### What is needed
When you reach the line with "#[global] Instance CacheKey_eq_dec" in the data below, begin printing lines exactly, and stop once the line with "Definition CacheKey_IsEmpty (k" has been printed.

• • • • •

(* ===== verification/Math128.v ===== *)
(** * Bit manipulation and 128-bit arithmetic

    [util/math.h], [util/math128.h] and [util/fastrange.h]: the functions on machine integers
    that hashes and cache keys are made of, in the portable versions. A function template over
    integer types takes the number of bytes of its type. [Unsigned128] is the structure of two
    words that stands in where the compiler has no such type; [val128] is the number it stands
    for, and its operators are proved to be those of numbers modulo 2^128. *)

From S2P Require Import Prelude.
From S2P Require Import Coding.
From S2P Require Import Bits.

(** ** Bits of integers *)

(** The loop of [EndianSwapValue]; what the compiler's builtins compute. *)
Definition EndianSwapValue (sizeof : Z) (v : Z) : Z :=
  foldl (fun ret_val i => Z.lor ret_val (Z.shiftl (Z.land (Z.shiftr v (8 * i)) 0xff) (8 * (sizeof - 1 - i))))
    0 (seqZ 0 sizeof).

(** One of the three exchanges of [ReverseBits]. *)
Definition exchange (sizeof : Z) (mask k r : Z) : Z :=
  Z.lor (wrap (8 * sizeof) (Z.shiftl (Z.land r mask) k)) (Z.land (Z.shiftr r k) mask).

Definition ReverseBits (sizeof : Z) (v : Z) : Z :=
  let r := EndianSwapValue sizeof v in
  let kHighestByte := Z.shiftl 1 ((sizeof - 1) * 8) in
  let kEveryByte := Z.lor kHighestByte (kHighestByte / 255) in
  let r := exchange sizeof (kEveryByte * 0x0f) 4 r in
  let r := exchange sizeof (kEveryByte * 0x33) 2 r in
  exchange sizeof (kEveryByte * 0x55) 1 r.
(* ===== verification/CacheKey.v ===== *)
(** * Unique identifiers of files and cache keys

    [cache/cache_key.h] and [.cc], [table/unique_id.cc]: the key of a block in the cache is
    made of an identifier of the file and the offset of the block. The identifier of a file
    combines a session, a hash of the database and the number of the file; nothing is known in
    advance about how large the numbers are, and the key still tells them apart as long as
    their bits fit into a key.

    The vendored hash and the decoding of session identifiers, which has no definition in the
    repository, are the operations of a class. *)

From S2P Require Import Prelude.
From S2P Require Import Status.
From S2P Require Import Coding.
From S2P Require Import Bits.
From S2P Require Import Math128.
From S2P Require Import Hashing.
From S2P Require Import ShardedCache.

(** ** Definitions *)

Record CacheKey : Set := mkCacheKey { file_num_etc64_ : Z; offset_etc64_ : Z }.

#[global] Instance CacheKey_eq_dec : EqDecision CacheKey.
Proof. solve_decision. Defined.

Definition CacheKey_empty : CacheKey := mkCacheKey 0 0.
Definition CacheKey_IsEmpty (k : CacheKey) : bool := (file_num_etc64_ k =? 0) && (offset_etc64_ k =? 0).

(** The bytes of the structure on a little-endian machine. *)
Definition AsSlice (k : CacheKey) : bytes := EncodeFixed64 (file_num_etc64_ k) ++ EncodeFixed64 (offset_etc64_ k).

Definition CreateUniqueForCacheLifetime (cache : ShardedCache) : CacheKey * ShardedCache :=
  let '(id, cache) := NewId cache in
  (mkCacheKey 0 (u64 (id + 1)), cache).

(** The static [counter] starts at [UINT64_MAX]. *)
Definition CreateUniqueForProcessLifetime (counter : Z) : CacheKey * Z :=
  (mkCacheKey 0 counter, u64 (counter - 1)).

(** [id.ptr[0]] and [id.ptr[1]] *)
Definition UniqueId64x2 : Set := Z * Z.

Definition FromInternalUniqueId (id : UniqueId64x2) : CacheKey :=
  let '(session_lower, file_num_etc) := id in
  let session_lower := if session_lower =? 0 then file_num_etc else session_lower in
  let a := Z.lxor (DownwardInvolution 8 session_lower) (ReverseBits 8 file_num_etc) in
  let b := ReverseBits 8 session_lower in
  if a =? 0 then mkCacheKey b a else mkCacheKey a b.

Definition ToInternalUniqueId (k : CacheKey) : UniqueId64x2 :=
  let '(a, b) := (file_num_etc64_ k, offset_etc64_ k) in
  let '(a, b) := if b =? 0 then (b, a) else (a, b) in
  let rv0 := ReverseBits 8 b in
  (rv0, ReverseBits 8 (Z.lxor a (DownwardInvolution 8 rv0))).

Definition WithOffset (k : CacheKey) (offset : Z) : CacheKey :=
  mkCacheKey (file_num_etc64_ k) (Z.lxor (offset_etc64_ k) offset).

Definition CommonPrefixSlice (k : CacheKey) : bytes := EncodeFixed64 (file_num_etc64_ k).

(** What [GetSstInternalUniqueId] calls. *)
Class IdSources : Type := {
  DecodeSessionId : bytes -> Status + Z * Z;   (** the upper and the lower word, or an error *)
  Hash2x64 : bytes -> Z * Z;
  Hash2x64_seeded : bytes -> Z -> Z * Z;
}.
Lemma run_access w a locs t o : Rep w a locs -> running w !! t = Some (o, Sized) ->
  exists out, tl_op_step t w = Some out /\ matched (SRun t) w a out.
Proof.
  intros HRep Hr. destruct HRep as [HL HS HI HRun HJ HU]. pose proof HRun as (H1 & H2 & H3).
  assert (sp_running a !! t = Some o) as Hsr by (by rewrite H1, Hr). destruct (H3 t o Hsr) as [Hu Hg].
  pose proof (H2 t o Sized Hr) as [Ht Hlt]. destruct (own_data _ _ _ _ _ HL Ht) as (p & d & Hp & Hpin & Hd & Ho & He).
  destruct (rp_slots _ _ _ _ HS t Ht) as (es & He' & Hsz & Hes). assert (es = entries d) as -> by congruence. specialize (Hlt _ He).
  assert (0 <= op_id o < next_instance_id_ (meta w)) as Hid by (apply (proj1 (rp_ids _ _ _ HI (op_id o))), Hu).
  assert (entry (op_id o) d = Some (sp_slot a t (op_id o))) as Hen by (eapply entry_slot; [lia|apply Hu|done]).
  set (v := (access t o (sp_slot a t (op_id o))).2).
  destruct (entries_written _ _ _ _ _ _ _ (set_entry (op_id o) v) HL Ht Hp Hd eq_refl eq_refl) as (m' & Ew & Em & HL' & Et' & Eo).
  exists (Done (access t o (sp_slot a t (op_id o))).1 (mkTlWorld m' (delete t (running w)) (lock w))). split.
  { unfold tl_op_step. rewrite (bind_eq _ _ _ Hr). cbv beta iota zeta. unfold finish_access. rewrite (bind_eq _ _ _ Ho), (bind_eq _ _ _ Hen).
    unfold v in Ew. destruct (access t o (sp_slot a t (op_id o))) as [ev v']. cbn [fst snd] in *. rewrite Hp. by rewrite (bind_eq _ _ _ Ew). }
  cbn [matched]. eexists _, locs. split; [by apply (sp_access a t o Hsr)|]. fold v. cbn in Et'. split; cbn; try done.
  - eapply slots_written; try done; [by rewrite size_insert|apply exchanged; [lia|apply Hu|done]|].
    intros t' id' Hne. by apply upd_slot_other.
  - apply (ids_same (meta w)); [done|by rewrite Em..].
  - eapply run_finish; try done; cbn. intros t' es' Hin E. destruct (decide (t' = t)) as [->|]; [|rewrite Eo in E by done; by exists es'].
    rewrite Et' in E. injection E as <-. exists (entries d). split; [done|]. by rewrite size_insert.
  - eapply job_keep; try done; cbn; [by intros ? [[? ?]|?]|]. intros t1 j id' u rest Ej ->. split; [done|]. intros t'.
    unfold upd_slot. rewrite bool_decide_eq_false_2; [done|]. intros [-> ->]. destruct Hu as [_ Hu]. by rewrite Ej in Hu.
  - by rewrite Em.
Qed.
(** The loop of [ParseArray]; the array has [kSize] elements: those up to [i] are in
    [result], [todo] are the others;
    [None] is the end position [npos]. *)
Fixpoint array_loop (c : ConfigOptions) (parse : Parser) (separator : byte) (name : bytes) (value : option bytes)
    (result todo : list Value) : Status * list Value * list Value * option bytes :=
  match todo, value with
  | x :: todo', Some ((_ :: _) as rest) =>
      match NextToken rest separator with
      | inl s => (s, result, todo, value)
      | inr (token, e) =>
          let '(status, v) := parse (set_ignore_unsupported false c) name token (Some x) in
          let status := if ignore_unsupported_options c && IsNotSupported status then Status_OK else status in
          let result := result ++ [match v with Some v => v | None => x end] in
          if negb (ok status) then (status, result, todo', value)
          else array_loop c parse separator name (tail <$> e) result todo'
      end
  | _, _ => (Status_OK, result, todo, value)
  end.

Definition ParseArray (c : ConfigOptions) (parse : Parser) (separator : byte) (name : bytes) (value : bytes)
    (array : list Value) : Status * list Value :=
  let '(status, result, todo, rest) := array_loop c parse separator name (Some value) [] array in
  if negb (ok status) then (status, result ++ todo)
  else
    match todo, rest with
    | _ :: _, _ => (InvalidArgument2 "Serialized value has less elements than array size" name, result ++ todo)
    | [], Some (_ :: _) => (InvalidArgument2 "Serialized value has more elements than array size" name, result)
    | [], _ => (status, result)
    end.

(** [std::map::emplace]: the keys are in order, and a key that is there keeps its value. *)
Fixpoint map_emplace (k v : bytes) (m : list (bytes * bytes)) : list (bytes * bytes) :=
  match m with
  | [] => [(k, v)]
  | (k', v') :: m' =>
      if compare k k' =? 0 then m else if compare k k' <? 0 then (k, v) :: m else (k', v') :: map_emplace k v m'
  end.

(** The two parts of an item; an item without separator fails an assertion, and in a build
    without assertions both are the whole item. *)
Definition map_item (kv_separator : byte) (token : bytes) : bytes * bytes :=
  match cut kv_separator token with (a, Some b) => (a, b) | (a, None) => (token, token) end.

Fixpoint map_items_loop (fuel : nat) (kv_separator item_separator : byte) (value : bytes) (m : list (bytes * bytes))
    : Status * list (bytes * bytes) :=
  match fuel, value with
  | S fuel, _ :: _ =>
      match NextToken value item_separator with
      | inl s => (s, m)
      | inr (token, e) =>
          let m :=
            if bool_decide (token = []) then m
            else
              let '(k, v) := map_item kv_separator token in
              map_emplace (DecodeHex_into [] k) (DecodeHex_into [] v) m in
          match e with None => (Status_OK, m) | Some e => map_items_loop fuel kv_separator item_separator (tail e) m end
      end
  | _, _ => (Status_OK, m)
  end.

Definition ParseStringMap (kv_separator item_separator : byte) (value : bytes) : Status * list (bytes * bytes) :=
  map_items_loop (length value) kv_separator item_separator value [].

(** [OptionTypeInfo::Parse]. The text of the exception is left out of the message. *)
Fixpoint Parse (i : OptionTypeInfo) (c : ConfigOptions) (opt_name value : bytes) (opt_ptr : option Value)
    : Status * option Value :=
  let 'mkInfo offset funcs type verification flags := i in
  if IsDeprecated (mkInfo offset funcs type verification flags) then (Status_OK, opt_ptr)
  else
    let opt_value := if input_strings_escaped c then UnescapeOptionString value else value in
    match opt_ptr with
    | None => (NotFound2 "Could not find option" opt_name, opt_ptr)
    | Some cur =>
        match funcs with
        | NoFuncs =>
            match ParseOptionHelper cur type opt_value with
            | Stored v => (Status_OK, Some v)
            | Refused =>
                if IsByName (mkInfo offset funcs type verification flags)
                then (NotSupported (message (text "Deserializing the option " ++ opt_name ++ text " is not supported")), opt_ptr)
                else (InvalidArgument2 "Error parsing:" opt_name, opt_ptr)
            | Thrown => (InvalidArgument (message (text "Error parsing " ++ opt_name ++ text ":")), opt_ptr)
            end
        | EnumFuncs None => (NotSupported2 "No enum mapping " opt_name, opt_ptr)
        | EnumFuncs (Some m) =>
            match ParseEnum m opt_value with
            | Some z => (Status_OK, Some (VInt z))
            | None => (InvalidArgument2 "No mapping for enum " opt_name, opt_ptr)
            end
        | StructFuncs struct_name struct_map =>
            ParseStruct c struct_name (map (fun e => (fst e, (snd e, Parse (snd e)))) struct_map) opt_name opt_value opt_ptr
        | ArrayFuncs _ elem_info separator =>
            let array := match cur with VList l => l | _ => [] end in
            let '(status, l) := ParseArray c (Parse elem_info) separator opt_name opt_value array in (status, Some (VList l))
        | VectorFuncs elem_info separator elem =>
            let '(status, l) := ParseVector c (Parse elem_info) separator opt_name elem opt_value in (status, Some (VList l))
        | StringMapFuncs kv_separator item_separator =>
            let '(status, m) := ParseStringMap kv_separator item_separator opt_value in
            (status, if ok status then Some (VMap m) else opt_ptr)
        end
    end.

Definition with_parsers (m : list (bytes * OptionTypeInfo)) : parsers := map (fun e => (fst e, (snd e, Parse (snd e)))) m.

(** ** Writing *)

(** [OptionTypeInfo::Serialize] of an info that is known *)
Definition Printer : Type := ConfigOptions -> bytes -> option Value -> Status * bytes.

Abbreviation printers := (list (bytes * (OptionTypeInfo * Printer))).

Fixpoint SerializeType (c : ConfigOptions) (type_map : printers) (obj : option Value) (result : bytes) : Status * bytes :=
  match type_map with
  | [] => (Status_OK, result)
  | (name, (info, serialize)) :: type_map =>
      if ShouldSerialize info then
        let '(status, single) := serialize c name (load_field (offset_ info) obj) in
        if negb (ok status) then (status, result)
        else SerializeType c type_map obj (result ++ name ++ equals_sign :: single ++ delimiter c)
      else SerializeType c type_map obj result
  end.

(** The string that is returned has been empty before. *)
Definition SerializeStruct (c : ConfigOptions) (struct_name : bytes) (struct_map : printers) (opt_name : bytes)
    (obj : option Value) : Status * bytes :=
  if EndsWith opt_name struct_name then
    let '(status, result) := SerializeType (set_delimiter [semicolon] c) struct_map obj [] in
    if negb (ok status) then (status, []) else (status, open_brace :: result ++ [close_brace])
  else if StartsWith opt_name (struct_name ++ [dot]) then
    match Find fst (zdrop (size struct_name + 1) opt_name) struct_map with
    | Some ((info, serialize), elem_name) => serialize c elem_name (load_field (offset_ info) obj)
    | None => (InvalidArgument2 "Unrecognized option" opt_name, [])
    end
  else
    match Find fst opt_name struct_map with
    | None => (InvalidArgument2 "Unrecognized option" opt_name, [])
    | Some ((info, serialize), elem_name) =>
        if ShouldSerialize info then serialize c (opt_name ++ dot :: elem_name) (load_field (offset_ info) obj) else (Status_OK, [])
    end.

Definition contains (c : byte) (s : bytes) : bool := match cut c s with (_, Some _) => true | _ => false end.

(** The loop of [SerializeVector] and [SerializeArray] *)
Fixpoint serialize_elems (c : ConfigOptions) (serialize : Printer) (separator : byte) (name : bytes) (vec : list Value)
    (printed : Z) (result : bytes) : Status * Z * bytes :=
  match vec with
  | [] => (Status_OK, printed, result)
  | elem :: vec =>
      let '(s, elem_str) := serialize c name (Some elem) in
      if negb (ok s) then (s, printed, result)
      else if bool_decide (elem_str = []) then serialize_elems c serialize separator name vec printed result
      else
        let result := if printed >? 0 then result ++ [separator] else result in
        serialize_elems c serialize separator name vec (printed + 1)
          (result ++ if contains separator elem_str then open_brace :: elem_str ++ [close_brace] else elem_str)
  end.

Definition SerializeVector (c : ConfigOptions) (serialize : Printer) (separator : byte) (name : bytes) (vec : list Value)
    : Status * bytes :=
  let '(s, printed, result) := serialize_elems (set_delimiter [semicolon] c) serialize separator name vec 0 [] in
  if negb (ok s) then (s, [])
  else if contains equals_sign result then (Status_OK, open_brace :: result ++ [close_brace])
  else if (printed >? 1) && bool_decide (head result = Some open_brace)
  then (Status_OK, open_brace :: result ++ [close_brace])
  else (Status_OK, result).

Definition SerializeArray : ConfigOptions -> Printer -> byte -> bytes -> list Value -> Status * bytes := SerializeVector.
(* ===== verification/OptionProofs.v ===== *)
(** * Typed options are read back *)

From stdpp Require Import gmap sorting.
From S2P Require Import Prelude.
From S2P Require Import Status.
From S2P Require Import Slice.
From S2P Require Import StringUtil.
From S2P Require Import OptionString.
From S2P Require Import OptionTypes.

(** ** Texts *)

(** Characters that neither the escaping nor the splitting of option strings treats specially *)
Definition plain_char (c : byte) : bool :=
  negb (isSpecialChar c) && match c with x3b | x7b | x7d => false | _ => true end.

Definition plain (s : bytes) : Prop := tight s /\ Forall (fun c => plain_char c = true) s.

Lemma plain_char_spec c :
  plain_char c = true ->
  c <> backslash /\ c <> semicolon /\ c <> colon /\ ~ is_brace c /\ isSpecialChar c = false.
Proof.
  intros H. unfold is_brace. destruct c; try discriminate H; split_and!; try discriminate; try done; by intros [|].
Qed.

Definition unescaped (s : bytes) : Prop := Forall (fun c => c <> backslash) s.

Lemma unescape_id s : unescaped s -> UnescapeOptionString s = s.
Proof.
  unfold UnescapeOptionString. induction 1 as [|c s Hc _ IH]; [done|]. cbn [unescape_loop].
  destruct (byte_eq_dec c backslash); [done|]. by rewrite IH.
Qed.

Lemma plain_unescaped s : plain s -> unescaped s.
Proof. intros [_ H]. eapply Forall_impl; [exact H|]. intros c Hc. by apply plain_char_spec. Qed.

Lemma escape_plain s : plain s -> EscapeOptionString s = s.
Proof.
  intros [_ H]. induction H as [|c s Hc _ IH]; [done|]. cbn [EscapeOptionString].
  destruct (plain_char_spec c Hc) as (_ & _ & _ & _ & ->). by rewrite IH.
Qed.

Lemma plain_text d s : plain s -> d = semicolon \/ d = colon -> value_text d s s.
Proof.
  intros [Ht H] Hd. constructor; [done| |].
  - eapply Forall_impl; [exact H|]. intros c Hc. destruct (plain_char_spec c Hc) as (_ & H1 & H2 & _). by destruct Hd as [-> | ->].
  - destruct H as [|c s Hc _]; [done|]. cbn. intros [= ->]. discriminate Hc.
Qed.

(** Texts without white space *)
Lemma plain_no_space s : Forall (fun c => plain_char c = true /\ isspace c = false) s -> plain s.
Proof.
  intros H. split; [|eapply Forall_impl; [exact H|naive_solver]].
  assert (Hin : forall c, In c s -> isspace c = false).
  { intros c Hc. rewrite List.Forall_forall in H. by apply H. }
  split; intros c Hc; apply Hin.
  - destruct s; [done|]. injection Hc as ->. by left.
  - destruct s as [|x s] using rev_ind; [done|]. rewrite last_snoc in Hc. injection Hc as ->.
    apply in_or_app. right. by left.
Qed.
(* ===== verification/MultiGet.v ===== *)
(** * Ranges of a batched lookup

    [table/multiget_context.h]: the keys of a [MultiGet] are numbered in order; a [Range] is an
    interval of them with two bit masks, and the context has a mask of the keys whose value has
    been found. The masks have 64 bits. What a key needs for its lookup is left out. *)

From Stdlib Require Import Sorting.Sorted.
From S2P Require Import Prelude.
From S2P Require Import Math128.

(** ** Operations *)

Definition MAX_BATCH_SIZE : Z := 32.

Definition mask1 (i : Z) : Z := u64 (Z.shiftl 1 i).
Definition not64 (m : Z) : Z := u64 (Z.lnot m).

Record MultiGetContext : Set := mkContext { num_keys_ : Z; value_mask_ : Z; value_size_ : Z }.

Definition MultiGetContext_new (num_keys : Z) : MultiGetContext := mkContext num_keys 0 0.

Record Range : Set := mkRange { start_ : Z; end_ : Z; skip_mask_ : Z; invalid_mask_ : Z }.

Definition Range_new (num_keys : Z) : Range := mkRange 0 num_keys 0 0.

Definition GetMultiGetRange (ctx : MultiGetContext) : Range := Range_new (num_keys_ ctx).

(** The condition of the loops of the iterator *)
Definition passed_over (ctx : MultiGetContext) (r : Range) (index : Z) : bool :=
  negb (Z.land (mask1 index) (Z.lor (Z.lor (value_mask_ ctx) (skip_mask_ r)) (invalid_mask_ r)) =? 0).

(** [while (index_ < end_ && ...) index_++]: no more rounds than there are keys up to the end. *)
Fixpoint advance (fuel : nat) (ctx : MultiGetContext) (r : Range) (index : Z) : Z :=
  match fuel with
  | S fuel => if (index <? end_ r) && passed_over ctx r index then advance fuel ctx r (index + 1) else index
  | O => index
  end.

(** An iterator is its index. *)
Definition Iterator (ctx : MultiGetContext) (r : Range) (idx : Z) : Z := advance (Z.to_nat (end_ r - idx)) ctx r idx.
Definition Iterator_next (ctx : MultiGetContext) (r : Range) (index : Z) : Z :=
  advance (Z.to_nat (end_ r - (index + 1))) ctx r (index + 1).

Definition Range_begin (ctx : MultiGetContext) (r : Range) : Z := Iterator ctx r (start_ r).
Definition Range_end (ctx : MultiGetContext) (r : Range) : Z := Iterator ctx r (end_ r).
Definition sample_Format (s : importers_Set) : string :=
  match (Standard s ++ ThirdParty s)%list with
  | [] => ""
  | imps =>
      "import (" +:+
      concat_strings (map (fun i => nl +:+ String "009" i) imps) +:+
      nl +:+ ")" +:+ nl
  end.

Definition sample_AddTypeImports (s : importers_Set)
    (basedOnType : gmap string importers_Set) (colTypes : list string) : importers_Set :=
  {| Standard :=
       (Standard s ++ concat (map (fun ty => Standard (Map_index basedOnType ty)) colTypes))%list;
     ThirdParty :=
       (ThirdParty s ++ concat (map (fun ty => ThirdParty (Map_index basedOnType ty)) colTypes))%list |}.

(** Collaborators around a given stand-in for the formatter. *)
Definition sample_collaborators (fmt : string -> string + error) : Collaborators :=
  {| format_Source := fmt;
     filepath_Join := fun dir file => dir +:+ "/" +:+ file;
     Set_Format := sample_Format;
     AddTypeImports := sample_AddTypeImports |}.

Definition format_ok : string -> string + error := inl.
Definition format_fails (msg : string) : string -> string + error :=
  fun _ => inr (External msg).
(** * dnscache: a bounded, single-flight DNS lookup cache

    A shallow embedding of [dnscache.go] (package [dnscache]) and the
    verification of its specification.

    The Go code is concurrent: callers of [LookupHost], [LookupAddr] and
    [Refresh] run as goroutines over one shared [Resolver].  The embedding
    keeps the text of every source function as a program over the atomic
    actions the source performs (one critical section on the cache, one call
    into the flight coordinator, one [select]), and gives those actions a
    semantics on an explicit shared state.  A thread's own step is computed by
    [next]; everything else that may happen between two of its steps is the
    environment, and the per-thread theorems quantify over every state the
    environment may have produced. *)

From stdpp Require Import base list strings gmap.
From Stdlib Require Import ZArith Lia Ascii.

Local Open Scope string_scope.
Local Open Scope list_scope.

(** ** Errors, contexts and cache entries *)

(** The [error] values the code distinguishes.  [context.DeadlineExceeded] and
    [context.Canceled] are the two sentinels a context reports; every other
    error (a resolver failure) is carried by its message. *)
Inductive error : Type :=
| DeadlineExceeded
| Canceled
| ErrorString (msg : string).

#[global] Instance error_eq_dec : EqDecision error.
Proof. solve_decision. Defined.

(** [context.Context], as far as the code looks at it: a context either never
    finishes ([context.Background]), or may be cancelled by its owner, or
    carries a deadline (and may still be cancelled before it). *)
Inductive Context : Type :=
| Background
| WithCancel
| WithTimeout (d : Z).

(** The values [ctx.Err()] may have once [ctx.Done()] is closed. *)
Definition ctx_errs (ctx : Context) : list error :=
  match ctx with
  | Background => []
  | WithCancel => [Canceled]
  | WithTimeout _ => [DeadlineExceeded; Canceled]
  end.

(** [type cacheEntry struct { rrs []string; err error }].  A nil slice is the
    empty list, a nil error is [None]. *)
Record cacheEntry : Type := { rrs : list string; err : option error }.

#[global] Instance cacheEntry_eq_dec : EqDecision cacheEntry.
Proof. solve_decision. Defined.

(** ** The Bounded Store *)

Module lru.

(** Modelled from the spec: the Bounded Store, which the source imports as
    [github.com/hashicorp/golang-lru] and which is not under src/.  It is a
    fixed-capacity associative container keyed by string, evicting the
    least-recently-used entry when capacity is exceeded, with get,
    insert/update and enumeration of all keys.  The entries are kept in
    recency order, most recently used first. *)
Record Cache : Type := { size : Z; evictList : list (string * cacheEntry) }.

• • • • •

### The answer
#[global] Instance CacheKey_eq_dec : EqDecision CacheKey.
Proof. solve_decision. Defined.

Definition CacheKey_empty : CacheKey := mkCacheKey 0 0.
Definition CacheKey_IsEmpty (k : CacheKey) : bool := (file_num_etc64_ k =? 0) && (offset_etc64_ k =? 0).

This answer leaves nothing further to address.